Stored data entries
__________

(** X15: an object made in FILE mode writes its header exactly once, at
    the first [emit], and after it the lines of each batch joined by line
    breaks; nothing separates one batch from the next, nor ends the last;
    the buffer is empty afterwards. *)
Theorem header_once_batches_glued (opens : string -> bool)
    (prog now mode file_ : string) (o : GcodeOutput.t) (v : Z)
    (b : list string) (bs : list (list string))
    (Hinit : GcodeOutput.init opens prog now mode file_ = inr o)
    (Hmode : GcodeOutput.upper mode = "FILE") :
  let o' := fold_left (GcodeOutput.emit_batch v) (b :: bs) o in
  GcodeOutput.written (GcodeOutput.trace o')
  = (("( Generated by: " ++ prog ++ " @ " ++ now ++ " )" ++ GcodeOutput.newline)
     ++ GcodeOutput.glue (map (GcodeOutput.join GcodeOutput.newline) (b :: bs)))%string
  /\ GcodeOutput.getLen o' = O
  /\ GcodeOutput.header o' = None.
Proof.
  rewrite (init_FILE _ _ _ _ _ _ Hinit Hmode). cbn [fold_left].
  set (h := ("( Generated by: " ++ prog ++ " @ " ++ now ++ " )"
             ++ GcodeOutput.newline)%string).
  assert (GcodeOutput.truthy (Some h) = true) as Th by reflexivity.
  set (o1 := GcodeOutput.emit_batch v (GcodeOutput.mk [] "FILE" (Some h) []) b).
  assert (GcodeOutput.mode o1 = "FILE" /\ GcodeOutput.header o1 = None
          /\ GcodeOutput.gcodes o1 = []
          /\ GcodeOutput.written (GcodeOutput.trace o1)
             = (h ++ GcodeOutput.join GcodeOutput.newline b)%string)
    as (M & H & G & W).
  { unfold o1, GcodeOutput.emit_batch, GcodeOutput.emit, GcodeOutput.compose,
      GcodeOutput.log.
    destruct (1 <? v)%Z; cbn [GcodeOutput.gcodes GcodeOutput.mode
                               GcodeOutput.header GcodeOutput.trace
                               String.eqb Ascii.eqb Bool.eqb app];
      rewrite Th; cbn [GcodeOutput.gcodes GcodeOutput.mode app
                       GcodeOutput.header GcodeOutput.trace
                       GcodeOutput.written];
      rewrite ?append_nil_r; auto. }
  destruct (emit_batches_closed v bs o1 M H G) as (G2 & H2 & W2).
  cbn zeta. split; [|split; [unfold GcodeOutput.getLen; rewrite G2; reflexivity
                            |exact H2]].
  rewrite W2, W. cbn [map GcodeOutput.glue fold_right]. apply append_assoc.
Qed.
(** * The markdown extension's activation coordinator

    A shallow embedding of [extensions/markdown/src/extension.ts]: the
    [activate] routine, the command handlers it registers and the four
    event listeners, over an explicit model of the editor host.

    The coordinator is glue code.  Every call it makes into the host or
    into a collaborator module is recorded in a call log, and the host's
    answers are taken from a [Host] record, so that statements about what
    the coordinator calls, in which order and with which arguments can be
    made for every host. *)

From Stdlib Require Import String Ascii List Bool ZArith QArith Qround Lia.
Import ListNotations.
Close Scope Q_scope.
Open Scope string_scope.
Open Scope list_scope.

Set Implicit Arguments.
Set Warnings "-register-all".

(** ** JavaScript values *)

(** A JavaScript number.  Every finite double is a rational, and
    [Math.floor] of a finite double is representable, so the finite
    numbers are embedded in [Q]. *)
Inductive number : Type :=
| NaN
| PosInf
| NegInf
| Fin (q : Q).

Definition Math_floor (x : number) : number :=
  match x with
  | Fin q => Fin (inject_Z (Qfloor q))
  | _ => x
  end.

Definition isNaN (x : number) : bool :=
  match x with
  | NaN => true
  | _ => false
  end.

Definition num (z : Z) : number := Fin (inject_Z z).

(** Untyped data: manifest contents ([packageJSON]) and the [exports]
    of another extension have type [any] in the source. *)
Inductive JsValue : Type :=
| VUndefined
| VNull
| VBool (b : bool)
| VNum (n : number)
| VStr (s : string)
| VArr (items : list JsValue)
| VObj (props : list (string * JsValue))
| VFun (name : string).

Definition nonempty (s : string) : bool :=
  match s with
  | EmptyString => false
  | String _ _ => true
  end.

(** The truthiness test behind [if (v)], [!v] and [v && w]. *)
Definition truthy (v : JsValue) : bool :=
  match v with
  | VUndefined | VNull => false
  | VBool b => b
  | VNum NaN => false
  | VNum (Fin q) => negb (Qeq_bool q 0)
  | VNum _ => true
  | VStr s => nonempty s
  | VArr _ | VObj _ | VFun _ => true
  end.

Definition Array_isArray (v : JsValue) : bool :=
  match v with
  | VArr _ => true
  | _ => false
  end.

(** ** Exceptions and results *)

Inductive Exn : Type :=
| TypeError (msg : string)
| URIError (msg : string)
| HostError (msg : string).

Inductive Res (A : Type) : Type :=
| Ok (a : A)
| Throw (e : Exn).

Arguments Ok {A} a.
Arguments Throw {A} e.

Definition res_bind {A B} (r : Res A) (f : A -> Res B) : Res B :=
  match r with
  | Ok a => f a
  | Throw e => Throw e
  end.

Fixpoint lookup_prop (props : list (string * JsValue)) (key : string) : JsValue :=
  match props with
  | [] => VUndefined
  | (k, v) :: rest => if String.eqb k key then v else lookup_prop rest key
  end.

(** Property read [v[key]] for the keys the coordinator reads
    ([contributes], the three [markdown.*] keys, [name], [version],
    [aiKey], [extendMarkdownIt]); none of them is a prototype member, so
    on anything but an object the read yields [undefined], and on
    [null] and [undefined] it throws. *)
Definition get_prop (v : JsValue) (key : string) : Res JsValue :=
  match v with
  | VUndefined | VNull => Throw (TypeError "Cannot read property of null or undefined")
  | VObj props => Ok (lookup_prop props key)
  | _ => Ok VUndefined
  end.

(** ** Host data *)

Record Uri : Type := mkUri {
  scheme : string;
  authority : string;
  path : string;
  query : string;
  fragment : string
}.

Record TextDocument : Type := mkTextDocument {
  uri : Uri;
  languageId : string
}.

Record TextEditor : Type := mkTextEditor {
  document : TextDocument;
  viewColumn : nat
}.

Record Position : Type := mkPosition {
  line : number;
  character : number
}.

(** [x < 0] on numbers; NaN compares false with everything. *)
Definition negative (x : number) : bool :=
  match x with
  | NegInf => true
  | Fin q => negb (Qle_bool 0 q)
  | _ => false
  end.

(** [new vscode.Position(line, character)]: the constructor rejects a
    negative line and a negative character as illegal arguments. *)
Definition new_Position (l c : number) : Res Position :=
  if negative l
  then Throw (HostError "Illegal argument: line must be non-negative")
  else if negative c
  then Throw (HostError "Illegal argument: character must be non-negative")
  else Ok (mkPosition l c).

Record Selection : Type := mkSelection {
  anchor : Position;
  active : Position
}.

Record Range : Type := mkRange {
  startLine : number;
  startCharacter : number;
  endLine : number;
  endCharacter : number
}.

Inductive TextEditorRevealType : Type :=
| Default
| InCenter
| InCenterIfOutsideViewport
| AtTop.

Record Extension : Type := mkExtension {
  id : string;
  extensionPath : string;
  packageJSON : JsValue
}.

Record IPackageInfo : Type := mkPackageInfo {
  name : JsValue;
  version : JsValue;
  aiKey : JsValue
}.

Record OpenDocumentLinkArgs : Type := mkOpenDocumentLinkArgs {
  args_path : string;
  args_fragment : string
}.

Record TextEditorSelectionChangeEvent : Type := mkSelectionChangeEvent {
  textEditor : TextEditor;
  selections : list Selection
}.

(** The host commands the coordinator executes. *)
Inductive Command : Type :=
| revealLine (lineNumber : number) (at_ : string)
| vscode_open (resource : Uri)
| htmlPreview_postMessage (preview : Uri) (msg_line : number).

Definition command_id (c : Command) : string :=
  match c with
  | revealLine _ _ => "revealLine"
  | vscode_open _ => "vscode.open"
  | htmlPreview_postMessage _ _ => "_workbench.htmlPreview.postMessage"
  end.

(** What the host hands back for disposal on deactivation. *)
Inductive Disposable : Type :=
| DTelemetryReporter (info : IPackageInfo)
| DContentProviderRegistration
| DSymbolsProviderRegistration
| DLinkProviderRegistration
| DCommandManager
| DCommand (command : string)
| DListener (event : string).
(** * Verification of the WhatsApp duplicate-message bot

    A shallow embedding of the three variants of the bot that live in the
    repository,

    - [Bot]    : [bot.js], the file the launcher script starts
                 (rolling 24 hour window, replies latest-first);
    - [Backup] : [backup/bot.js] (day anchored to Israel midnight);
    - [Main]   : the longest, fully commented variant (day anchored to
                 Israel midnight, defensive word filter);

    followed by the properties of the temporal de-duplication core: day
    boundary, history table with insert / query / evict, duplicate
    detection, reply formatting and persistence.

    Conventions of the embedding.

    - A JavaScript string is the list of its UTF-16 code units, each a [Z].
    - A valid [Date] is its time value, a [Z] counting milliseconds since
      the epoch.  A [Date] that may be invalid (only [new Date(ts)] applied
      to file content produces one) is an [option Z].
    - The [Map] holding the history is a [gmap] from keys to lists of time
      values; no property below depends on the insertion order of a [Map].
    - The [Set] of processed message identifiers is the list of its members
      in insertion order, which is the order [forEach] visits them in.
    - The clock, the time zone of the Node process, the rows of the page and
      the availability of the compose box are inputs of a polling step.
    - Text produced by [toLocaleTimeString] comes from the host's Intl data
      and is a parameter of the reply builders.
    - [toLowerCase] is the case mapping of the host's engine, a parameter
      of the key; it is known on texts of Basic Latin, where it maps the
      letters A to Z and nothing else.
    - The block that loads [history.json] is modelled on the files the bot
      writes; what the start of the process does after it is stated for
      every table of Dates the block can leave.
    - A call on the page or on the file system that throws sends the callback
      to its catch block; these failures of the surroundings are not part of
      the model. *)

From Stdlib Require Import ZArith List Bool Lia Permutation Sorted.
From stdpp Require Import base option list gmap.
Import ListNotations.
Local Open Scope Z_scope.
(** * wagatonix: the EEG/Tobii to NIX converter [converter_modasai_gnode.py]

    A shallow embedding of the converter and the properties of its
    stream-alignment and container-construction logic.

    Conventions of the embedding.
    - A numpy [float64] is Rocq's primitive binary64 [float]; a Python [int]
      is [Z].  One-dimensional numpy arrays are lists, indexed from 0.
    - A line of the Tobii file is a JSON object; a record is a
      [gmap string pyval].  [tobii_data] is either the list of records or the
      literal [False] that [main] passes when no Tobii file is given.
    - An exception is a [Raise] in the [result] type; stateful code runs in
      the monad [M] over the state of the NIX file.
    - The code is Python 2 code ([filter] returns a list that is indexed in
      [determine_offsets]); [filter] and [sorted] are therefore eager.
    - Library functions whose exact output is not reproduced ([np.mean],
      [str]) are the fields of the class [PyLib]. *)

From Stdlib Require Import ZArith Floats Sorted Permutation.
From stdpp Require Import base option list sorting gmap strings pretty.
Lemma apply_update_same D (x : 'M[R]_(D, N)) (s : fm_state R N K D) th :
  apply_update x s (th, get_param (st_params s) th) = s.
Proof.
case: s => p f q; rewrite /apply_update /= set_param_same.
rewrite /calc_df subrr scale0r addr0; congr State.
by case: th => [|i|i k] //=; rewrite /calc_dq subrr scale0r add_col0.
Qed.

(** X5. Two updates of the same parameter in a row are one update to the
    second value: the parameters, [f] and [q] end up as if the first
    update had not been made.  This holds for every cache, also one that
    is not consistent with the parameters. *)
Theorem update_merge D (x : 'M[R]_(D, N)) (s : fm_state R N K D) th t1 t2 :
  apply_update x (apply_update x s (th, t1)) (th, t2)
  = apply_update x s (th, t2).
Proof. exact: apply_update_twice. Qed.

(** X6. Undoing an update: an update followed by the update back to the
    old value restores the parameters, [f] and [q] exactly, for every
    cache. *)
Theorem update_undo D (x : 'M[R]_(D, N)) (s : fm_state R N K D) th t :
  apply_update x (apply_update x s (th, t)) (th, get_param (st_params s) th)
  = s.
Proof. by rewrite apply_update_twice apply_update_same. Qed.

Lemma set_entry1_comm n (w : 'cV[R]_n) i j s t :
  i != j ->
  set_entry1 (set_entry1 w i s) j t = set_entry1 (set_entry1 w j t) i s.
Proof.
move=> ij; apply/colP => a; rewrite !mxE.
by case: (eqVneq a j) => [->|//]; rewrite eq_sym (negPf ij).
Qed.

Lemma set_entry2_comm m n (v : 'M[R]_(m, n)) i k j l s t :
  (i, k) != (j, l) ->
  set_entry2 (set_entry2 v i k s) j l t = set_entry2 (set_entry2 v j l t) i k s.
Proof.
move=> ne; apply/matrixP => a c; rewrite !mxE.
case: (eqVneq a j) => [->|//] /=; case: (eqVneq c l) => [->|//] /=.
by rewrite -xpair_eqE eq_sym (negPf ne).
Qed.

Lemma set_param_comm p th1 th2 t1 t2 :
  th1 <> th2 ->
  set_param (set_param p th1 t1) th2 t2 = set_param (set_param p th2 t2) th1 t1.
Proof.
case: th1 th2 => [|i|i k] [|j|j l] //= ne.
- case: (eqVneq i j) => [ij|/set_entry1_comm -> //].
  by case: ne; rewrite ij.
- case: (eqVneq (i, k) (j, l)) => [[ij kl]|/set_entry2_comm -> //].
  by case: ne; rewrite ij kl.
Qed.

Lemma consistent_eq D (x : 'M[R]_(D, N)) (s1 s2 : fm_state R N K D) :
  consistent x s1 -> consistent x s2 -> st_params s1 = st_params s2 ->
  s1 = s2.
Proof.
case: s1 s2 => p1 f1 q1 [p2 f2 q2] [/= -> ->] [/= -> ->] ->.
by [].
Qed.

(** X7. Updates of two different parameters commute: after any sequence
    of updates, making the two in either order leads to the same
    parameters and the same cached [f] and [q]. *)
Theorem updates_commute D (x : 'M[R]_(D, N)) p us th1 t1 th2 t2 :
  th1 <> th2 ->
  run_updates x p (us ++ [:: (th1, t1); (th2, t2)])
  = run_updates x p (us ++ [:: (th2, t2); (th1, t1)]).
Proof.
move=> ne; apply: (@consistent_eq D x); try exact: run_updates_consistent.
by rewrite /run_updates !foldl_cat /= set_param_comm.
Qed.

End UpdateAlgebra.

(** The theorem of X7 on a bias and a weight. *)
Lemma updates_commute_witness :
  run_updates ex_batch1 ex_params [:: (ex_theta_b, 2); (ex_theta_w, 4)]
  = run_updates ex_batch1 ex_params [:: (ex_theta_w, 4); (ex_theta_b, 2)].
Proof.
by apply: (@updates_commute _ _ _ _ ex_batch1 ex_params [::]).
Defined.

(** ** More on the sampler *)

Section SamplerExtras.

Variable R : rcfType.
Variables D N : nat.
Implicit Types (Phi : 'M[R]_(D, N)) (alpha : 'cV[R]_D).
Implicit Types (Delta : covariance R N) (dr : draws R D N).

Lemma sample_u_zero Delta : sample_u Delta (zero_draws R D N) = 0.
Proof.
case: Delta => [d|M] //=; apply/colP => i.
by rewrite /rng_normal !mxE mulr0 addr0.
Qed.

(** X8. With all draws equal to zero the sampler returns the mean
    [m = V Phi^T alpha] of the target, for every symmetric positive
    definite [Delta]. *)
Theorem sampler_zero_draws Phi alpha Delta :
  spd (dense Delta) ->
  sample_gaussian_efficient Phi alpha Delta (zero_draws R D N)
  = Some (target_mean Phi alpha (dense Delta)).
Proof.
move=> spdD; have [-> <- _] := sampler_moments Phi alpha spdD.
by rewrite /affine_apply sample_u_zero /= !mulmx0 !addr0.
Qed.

__________

What the task requires — Give back the records above exactly, limited to the lines between the one holding "by case: ne; rewrite ij." and the one holding "definite [Delta]. *)", inclusive.

Task response —
  by case: ne; rewrite ij.
- case: (eqVneq (i, k) (j, l)) => [[ij kl]|/set_entry2_comm -> //].
  by case: ne; rewrite ij kl.
Qed.

Lemma consistent_eq D (x : 'M[R]_(D, N)) (s1 s2 : fm_state R N K D) :
  consistent x s1 -> consistent x s2 -> st_params s1 = st_params s2 ->
  s1 = s2.
Proof.
case: s1 s2 => p1 f1 q1 [p2 f2 q2] [/= -> ->] [/= -> ->] ->.
by [].
Qed.

(** X7. Updates of two different parameters commute: after any sequence
    of updates, making the two in either order leads to the same
    parameters and the same cached [f] and [q]. *)
Theorem updates_commute D (x : 'M[R]_(D, N)) p us th1 t1 th2 t2 :
  th1 <> th2 ->
  run_updates x p (us ++ [:: (th1, t1); (th2, t2)])
  = run_updates x p (us ++ [:: (th2, t2); (th1, t1)]).
Proof.
move=> ne; apply: (@consistent_eq D x); try exact: run_updates_consistent.
by rewrite /run_updates !foldl_cat /= set_param_comm.
Qed.

End UpdateAlgebra.

(** The theorem of X7 on a bias and a weight. *)
Lemma updates_commute_witness :
  run_updates ex_batch1 ex_params [:: (ex_theta_b, 2); (ex_theta_w, 4)]
  = run_updates ex_batch1 ex_params [:: (ex_theta_w, 4); (ex_theta_b, 2)].
Proof.
by apply: (@updates_commute _ _ _ _ ex_batch1 ex_params [::]).
Defined.

(** ** More on the sampler *)

Section SamplerExtras.

Variable R : rcfType.
Variables D N : nat.
Implicit Types (Phi : 'M[R]_(D, N)) (alpha : 'cV[R]_D).
Implicit Types (Delta : covariance R N) (dr : draws R D N).

Lemma sample_u_zero Delta : sample_u Delta (zero_draws R D N) = 0.
Proof.
case: Delta => [d|M] //=; apply/colP => i.
by rewrite /rng_normal !mxE mulr0 addr0.
Qed.

(** X8. With all draws equal to zero the sampler returns the mean
    [m = V Phi^T alpha] of the target, for every symmetric positive
    definite [Delta]. *)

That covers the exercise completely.